1ytic / warp-rnnt

CUDA-Warp RNN-Transducer
MIT License
211 stars 41 forks source link

Normalize the RNN-T Loss with input seq length #30

Closed aheba closed 2 years ago

aheba commented 2 years ago

Hello,

We saw that your implementation doesn't normalize the loss with the input seq length, Here is an example of the training on TIMIT corpus:

RNNT loss torchaudio:

epoch: 1, lr_adam: 3.00e-04, lr_wav2vec: 1.00e-04 - train loss: 1.40e+02 - valid loss: 1.16e+02, valid PER: 1.00e+02
epoch: 2, lr_adam: 3.00e-04, lr_wav2vec: 1.00e-04 - train loss: 95.39 - valid loss: 64.14, valid PER: 91.21
epoch: 3, lr_adam: 3.00e-04, lr_wav2vec: 1.00e-04 - train loss: 35.57 - valid loss: 17.67, valid PER: 22.56
epoch: 4, lr_adam: 3.00e-04, lr_wav2vec: 1.00e-04 - train loss: 19.28 - valid loss: 12.31, valid PER: 16.15

RNNT loss spbrain:

epoch: 1, lr_adam: 3.00e-04, lr_wav2vec: 1.00e-04 - train loss: 1.06 - valid loss: 7.76e-01, valid PER: 1.00e+02
epoch: 2, lr_adam: 3.00e-04, lr_wav2vec: 1.00e-04 - train loss: 6.28e-01 - valid loss: 2.57e-01, valid PER: 54.77
epoch: 3, lr_adam: 3.00e-04, lr_wav2vec: 1.00e-04 - train loss: 2.16e-01 - valid loss: 1.08e-01, valid PER: 23.30
epoch: 4, lr_adam: 3.00e-04, lr_wav2vec: 1.00e-04 - train loss: 1.27e-01 - valid loss: 8.16e-02, valid PER: 14.56
1ytic commented 2 years ago

AFAIK, normalizing to length doesn't make sense.
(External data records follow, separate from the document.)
(** X26. An invoice saved from the state and loaded back from the history
    comes back as it was: parties, items, numbers (up to [==]), invoice
    number and dates, provided number and dates are not empty; the counter
    comes back above the identifiers of the items when these are below
    [2^53] in size.  An empty due date is not restored: the due date then
    stays what it was before the load. *)
Theorem save_then_load_restores now st cur ls :
  invoiceNumber st ≠ "" → issueDate st ≠ "" →
  let ls' := (Storage.saveInvoice now (state_object st) ls).2 in
  let st' := load_from_history (invoiceNumber st) cur ls' in
  business st' = business st ∧ client st' = client st ∧
  items st' = items st ∧
  (taxRate st' == taxRate st)%Q ∧ (discount st' == discount st)%Q ∧
  (subtotal st' == subtotal st)%Q ∧ (total st' == total st)%Q ∧
  invoiceNumber st' = invoiceNumber st ∧ issueDate st' = issueDate st ∧
  (dueDate st ≠ "" → dueDate st' = dueDate st) ∧
  (dueDate st = "" → dueDate st' = dueDate cur) ∧
  (items st = [] → nextItemId st' = nextItemId cur) ∧
  ((∀ i, i ∈ LineItem.id <$> items st → (- 2 ^ 53 ≤ i < 2 ^ 53)%Z) →
   ∀ i, i ∈ LineItem.id <$> items st → (i < nextItemId st')%Z).
Proof.
  intros Hn Hi. cbn zeta. unfold load_from_history.
  pose proof (getInvoice_saveInvoice now (state_object st) ls) as Hget.
  cbn [Invoice.invoiceNumber state_object] in Hget. rewrite Hget.
  unfold loadState.
  cbn [business client items taxRate discount subtotal total invoiceNumber
       issueDate dueDate nextItemId Invoice.with_savedAt state_object
       Invoice.business Invoice.client Invoice.items Invoice.taxRate
       Invoice.discount Invoice.subtotal Invoice.total Invoice.invoiceNumber
       Invoice.issueDate Invoice.dueDate default].
  split_and!; try done; try apply number_or_Some;
    try (by apply string_or_Some).
  - by intros ->.
  - by intros ->.
  - intros Hids i Hin. destruct (items st) as [|x xs] eqn:E.
    { by apply elem_of_nil in Hin. }
    rewrite fmap_cons in Hin, Hids.
    pose proof (Math_max_upper _ _ _ Hin) as Hle.
    pose proof (Hids _ (Math_max_elem (LineItem.id <$> xs) (LineItem.id x)))
      as Hm.
    change (LineItem.id <$> id (x :: xs))
      with (LineItem.id x :: (LineItem.id <$> xs)).
    cbn beta iota. rewrite nearest_double_small by lia. lia.
Qed.

Lemma save_then_load_restores_witness :
  let st := updateItem 1 (mkItemFields None Undefined (Num 50))
              (addItem blank_item (initial "2024-05-01")).2 in
  let ls' := (Storage.saveInvoice "t" (state_object st) None).2 in
  invoiceNumber st ≠ "" ∧ issueDate st ≠ "" ∧
  items (load_from_history "INV-001" (initial "2024-06-01") ls') = items st ∧
  issueDate (load_from_history "INV-001" (initial "2024-06-01") ls')
    = "2024-05-01".
Proof.
  cbn zeta.
  destruct (save_then_load_restores "t"
              (updateItem 1 (mkItemFields None Undefined (Num 50))
                 (addItem blank_item (initial "2024-05-01")).2)
              (initial "2024-06-01") None)
    as (_ & _ & Hitems & _ & _ & _ & _ & _ & Hdate & _); [done..|].
  split_and!; [done|done|exact Hitems|exact Hdate].
Defined.



(** X28. The question before leaving the page is not asked when no name
    and no item description is filled in, nor when an invoice with the
    number of the state is stored; it is asked when a name is filled in and
    no invoice with that number is stored.  So after a save the question is
    not asked for any state that keeps the number, whatever was edited
    since. *)
Theorem warns_before_unload_cases now st st2 ls :
  (Party.name (business st) = "" → Party.name (client st) = "" →
   Forall (λ item, LineItem.description item = "") (items st) →
   warns_before_unload st ls = false) ∧
  (is_Some (Storage.getInvoice (Some (invoiceNumber st)) ls) →
   warns_before_unload st ls = false) ∧
  (Party.name (business st) ≠ "" →
   Storage.getInvoice (Some (invoiceNumber st)) ls = None →
   warns_before_unload st ls = true) ∧
  (invoiceNumber st2 = invoiceNumber st →
   warns_before_unload st2
     (Storage.saveInvoice now (state_object st) ls).2 = false).
Proof.
  split_and!.
  - intros Hb Hc Hitems. unfold warns_before_unload. rewrite Hb, Hc.
    cbn [is_empty negb orb].
    assert (existsb (λ item, negb (is_empty (LineItem.description item)))
              (items st) = false) as ->; [|done].
    induction Hitems as [|x l Hx _ IH]; [done|].
    cbn [existsb]. by rewrite Hx, IH.
  - intros [x Hx]. unfold warns_before_unload. rewrite Hx.
    by destruct (_ || _).
  - intros Hb%is_empty_false Hnone. unfold warns_before_unload.
    by rewrite Hb, Hnone.
  - intros E. unfold warns_before_unload. rewrite E.
    pose proof (getInvoice_saveInvoice now (state_object st) ls) as Hget.
    cbn [Invoice.invoiceNumber state_object] in Hget. rewrite Hget.
    by destruct (_ || _).
Qed.

Lemma warns_before_unload_cases_witness :
  let st := updateBusiness (mkPartyData (Some "Acme") None None)
              (addItem blank_item (initial "2024-05-01")).2 in
  let edited := updateItem 1 (mkItemFields None Undefined (Num 50)) st in
  Party.name (business st) ≠ "" ∧
  Storage.getInvoice (Some (invoiceNumber st)) None = None ∧
  invoiceNumber edited = invoiceNumber st ∧
  warns_before_unload st None = true ∧
  warns_before_unload edited
    (Storage.saveInvoice "t" (state_object st) None).2 = false.
Proof.
  cbn zeta.
  destruct (warns_before_unload_cases "t"
              (updateBusiness (mkPartyData (Some "Acme") None None)
                 (addItem blank_item (initial "2024-05-01")).2)
              (updateItem 1 (mkItemFields None Undefined (Num 50))
                 (updateBusiness (mkPartyData (Some "Acme") None None)
                    (addItem blank_item (initial "2024-05-01")).2))
              None) as (_ & _ & Hwarn & Hsaved).
  split_and!; [done|done|done|by apply Hwarn|by apply Hsaved].
Defined.

End HandlerFacts.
RNN-T loss treats a single sequence as a single input object. In practice, it just scale your gradient values. In order to compare the normalized loss you need to scale the learning rate as well. Finally, you can specify this parameter if you like.